Copy out again, unchanged, the listing below from the line that has "(N.of_nat n * N.of_nat t_size <= isize_max)%N." through the line that has "Class RustDisplay (T".

> **EXCERPTED RECORDS**

──────

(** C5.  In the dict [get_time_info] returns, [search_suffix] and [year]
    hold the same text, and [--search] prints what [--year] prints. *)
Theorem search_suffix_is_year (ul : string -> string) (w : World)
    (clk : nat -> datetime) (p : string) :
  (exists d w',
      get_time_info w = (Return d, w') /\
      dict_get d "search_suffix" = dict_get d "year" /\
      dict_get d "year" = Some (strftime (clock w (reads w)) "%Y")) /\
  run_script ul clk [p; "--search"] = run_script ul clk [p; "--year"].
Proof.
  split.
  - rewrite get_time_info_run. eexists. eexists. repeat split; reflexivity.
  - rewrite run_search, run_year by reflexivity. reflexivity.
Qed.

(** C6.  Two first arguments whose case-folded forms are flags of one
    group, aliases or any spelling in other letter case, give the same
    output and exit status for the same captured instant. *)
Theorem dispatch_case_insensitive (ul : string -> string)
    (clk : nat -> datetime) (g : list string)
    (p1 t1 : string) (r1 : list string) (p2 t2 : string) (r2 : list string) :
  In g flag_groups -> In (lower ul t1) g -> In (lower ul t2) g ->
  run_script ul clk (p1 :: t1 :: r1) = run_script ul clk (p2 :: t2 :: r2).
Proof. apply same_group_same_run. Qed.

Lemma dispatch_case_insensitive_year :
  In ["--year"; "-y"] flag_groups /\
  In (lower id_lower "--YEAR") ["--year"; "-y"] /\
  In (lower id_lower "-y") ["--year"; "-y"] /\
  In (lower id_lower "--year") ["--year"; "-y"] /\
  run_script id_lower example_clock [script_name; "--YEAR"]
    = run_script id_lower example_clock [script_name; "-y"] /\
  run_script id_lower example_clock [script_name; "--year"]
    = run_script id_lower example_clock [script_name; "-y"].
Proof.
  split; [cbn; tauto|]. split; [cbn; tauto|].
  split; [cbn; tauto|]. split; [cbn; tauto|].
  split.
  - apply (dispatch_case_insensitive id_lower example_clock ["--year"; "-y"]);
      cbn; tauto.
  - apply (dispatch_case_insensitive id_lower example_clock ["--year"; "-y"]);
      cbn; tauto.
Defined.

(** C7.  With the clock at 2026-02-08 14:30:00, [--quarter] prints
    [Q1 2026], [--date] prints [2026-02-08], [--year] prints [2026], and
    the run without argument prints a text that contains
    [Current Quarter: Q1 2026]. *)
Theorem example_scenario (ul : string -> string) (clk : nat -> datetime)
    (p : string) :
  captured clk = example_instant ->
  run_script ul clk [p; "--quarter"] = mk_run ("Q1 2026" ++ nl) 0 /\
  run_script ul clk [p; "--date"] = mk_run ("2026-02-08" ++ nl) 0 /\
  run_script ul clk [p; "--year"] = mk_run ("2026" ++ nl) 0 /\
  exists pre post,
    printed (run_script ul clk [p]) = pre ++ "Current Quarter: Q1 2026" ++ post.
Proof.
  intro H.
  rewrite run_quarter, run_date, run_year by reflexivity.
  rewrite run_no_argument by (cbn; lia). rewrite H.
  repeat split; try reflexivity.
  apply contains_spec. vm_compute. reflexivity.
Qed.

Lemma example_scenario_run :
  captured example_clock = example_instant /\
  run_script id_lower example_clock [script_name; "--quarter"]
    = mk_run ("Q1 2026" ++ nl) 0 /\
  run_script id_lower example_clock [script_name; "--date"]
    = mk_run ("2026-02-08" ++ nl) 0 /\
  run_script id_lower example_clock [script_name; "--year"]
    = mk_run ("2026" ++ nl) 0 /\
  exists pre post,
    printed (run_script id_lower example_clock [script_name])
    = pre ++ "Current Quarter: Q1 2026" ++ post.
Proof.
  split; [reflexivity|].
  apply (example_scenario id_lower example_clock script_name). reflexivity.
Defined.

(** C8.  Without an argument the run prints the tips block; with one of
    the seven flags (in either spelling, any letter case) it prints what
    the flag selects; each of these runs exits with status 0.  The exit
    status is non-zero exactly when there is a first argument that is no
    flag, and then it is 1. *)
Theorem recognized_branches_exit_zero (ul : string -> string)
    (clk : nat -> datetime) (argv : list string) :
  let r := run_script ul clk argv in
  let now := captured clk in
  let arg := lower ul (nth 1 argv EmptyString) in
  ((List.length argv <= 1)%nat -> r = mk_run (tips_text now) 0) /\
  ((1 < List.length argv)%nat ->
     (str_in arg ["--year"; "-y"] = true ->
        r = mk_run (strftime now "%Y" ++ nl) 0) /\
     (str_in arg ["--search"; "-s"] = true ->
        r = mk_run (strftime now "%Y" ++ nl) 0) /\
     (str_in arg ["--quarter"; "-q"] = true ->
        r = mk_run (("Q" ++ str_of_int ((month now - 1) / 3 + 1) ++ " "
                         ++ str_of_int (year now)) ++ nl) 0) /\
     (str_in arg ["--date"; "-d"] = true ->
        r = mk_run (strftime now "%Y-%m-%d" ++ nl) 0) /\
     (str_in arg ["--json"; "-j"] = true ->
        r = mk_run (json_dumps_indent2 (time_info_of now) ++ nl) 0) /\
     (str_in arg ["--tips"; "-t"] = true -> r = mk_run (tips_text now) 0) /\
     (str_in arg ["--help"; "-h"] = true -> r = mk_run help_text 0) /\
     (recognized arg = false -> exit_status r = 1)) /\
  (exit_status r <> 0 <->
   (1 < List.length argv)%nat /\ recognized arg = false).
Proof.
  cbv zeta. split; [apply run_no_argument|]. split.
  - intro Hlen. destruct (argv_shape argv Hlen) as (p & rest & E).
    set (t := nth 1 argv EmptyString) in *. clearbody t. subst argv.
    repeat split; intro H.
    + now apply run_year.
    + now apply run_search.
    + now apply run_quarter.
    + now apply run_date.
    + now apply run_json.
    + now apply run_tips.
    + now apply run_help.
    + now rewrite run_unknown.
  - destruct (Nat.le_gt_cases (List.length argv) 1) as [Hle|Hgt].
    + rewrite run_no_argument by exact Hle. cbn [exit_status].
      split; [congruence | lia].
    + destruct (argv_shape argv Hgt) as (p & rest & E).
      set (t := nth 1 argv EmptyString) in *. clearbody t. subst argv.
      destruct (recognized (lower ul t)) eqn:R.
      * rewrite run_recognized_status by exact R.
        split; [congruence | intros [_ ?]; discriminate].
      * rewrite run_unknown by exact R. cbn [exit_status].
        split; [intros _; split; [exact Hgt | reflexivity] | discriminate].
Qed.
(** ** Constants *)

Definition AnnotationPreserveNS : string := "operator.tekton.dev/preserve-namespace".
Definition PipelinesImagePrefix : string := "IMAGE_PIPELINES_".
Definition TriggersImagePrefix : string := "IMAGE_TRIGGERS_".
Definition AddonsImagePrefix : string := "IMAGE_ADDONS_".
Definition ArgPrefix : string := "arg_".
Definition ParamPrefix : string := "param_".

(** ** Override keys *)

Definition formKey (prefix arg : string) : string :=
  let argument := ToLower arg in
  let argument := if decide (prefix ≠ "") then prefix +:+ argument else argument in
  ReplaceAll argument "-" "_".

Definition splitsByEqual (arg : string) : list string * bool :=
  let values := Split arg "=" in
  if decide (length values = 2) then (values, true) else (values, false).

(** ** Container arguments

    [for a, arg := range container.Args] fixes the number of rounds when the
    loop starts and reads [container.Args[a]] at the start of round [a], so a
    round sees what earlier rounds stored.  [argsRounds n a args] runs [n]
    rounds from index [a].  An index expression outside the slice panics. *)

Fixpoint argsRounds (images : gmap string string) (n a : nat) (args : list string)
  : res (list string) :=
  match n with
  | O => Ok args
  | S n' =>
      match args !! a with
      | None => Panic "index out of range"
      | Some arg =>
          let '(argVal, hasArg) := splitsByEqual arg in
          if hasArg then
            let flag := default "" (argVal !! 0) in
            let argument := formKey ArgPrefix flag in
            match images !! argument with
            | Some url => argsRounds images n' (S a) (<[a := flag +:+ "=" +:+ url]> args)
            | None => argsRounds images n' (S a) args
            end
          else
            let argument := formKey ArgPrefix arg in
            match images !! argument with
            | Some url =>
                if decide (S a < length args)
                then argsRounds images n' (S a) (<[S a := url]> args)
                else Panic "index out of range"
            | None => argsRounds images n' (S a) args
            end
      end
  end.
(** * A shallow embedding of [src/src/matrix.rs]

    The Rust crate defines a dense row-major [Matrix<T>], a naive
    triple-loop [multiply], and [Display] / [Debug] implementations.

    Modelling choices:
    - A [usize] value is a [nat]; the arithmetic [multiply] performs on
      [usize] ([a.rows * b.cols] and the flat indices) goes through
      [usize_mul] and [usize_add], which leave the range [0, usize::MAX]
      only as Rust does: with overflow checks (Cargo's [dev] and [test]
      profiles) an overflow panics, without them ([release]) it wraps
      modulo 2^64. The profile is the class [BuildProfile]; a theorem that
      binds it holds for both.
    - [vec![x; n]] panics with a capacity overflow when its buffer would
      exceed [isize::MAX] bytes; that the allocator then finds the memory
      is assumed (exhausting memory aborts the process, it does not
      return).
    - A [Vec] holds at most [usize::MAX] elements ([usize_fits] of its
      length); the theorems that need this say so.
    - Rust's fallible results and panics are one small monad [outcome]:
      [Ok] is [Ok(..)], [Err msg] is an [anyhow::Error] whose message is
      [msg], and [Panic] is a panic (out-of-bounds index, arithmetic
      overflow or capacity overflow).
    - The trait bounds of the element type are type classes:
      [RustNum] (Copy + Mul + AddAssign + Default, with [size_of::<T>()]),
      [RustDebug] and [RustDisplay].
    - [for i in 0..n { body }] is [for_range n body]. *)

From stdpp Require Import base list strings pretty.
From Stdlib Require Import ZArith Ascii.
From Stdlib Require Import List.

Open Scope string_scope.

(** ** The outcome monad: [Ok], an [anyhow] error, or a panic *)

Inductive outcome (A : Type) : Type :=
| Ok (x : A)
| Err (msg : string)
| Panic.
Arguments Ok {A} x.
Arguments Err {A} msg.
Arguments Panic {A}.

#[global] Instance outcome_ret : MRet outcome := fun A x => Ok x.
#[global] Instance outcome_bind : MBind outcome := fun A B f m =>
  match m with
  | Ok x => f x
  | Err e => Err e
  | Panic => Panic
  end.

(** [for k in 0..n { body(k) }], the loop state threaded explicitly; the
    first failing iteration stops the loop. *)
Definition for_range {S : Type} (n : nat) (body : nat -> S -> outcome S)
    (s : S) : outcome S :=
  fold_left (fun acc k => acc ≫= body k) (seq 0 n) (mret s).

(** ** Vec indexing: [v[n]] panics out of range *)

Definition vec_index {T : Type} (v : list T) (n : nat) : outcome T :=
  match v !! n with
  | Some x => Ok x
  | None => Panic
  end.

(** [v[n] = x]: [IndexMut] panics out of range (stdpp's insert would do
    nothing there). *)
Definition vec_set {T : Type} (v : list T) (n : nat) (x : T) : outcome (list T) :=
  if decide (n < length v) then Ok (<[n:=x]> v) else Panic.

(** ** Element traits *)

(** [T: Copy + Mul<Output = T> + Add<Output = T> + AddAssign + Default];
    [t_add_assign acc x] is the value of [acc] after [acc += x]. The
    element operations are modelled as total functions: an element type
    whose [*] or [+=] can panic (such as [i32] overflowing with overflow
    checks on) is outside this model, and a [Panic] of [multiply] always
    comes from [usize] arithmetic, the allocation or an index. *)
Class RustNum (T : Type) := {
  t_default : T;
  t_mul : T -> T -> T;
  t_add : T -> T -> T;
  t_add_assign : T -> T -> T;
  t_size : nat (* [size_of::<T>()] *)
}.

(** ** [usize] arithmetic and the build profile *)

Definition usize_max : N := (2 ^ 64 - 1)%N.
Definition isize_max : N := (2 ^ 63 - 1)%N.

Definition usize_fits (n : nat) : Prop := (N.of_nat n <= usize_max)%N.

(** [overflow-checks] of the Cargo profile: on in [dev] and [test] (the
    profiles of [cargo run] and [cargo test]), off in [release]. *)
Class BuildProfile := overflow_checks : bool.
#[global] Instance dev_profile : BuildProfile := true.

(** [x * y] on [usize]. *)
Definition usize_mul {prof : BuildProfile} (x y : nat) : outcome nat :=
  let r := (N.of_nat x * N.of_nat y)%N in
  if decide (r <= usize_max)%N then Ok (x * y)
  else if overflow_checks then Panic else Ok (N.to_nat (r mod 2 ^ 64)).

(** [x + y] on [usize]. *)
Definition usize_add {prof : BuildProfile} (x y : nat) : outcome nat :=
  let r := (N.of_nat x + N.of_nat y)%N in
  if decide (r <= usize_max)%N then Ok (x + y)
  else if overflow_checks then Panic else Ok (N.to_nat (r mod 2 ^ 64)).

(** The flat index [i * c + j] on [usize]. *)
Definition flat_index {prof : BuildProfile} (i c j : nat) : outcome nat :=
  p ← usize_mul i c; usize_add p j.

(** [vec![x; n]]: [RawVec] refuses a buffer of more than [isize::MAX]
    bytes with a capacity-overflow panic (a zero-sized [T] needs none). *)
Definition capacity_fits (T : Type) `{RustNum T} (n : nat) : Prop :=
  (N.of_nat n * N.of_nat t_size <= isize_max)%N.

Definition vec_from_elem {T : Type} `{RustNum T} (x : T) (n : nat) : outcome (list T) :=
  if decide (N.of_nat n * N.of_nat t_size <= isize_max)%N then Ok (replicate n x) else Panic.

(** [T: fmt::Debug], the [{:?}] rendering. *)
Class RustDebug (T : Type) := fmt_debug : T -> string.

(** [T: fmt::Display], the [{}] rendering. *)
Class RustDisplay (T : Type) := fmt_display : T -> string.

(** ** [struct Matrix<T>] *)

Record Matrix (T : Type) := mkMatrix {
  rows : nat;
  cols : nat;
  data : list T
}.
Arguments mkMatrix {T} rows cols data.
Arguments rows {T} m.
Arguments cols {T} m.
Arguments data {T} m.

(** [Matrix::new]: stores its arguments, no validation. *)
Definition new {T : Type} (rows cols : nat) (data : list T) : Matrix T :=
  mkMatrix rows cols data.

──────

> **PROBLEM SOLUTION**
  (N.of_nat n * N.of_nat t_size <= isize_max)%N.

Definition vec_from_elem {T : Type} `{RustNum T} (x : T) (n : nat) : outcome (list T) :=
  if decide (N.of_nat n * N.of_nat t_size <= isize_max)%N then Ok (replicate n x) else Panic.

(** [T: fmt::Debug], the [{:?}] rendering. *)
Class RustDebug (T : Type) := fmt_debug : T -> string.

(** [T: fmt::Display], the [{}] rendering. *)
Class RustDisplay (T : Type) := fmt_display : T -> string.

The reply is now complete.